> [Task objective] Which lines in the records below contain the word "setTimeout"? Copy each of them.

**** Data shown

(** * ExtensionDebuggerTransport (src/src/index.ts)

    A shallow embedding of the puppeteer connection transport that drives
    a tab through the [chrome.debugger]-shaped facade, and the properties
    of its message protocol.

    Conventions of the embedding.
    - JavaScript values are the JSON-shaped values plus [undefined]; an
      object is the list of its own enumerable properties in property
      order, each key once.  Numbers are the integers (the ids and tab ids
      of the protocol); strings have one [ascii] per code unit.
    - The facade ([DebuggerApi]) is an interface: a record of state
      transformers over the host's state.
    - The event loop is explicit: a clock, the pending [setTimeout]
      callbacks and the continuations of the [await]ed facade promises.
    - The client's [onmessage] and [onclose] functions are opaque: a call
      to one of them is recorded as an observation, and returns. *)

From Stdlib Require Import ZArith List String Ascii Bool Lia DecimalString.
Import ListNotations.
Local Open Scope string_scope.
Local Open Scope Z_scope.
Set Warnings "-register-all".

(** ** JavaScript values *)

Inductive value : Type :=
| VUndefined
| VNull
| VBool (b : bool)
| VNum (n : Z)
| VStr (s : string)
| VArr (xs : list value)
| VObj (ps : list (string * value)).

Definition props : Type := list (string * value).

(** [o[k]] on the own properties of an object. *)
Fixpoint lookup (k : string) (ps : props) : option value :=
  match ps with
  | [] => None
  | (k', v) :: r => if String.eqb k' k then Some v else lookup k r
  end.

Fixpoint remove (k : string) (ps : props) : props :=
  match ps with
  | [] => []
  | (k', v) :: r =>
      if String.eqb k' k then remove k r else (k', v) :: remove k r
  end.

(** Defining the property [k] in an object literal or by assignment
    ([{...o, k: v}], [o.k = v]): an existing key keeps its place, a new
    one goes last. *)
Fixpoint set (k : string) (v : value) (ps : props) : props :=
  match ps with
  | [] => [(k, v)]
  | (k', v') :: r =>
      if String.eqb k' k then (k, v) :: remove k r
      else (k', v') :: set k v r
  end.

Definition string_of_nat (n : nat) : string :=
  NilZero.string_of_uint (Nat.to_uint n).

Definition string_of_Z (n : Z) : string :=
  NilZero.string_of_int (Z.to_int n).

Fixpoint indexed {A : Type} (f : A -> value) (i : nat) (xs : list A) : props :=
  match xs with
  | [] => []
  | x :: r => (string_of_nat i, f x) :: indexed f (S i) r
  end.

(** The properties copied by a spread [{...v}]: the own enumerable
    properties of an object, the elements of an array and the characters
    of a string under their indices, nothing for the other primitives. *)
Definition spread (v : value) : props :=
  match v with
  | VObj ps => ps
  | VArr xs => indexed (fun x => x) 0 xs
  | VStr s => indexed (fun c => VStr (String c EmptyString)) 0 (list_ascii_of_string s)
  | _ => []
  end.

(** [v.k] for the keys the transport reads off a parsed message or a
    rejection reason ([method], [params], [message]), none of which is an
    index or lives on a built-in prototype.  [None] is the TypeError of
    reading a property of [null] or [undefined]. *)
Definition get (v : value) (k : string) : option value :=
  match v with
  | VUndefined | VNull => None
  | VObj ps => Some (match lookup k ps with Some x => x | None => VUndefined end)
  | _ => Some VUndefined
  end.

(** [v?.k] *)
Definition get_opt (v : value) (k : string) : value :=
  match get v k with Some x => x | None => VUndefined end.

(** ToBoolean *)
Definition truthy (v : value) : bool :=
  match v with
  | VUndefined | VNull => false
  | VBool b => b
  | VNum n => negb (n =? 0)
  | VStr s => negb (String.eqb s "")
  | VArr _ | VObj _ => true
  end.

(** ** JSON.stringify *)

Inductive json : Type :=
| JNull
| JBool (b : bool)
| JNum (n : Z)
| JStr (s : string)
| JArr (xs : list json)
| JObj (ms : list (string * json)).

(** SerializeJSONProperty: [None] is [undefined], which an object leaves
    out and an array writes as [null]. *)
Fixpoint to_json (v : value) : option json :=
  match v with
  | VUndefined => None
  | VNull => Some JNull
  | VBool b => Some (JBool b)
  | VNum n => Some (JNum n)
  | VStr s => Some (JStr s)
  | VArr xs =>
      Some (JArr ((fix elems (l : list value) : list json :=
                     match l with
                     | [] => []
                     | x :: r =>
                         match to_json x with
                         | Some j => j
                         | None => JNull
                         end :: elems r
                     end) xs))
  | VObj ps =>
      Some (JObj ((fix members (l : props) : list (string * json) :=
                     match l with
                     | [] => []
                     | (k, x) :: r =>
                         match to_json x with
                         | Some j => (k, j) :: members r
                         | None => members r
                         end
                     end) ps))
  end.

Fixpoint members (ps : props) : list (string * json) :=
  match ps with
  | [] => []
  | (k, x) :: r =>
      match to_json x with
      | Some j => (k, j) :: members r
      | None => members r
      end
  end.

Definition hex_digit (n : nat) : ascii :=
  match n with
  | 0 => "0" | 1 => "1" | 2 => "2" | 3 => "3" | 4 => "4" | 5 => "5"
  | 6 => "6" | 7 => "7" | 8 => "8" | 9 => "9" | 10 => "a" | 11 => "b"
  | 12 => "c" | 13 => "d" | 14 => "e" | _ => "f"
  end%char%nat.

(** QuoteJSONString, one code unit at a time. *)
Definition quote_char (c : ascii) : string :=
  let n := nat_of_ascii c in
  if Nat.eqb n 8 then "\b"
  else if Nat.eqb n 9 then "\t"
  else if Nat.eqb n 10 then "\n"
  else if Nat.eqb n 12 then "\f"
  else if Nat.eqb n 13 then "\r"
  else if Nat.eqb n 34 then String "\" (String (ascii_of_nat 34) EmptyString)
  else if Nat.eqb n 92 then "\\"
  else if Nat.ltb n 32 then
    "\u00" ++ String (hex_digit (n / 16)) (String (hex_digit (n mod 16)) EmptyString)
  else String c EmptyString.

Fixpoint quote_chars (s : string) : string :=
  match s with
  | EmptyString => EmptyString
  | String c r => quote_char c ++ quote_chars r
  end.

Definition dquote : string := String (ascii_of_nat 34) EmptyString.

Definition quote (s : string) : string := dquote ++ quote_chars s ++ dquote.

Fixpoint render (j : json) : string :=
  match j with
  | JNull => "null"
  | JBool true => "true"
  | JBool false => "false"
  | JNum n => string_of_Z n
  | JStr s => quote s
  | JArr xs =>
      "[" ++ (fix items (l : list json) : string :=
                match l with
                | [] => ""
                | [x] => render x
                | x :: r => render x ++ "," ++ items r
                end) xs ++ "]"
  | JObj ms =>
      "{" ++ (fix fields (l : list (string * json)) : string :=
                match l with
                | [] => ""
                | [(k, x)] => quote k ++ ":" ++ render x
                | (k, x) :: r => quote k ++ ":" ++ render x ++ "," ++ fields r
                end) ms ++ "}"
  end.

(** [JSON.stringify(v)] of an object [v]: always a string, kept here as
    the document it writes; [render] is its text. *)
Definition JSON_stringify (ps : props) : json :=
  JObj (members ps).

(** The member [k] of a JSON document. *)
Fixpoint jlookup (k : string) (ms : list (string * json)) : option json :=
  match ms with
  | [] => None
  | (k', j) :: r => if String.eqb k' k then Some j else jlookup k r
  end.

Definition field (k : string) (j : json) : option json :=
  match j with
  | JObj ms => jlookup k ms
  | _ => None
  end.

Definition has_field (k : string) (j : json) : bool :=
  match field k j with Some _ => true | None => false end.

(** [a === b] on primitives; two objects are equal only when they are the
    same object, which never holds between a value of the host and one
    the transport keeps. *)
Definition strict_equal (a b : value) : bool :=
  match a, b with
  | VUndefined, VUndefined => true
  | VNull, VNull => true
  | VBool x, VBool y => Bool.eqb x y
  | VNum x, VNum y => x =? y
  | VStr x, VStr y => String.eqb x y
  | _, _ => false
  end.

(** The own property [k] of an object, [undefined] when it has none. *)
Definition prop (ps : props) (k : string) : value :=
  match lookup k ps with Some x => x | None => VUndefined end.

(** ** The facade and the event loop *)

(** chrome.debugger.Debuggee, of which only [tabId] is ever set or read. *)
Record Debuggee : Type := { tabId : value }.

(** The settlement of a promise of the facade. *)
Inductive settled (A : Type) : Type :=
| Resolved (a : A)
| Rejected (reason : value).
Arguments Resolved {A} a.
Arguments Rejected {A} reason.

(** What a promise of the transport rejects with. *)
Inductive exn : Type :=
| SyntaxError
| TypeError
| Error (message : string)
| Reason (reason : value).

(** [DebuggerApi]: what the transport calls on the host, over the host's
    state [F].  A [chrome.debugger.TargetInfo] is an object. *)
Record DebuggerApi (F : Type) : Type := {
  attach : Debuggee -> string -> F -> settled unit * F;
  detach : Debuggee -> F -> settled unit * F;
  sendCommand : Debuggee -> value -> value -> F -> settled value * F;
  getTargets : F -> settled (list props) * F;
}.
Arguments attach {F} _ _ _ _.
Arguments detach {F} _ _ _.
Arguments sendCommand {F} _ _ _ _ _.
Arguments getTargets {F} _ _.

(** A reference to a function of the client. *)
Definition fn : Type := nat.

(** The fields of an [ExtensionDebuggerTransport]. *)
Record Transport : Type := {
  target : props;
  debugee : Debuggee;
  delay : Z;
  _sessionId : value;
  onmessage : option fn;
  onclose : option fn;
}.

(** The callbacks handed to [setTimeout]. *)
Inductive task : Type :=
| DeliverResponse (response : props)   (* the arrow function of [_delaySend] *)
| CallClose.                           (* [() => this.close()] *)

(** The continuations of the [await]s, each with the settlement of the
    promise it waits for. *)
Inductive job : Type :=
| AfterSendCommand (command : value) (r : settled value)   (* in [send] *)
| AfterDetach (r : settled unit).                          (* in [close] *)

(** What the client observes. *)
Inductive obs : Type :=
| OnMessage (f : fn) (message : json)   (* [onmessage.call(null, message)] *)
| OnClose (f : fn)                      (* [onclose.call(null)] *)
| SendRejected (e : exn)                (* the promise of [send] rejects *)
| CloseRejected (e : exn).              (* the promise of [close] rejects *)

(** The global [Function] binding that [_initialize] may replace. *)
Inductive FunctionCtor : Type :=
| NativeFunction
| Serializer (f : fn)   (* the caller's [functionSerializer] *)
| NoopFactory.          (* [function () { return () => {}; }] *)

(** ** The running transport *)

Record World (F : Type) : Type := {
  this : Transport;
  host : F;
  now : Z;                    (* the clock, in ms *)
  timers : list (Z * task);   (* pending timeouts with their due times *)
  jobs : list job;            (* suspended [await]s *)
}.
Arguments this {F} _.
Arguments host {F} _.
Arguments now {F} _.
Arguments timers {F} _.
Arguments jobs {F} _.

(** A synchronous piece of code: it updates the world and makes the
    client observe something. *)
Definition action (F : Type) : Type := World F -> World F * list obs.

********

> [Expected answer]
    - The event loop is explicit: a clock, the pending [setTimeout]
(** The callbacks handed to [setTimeout]. *)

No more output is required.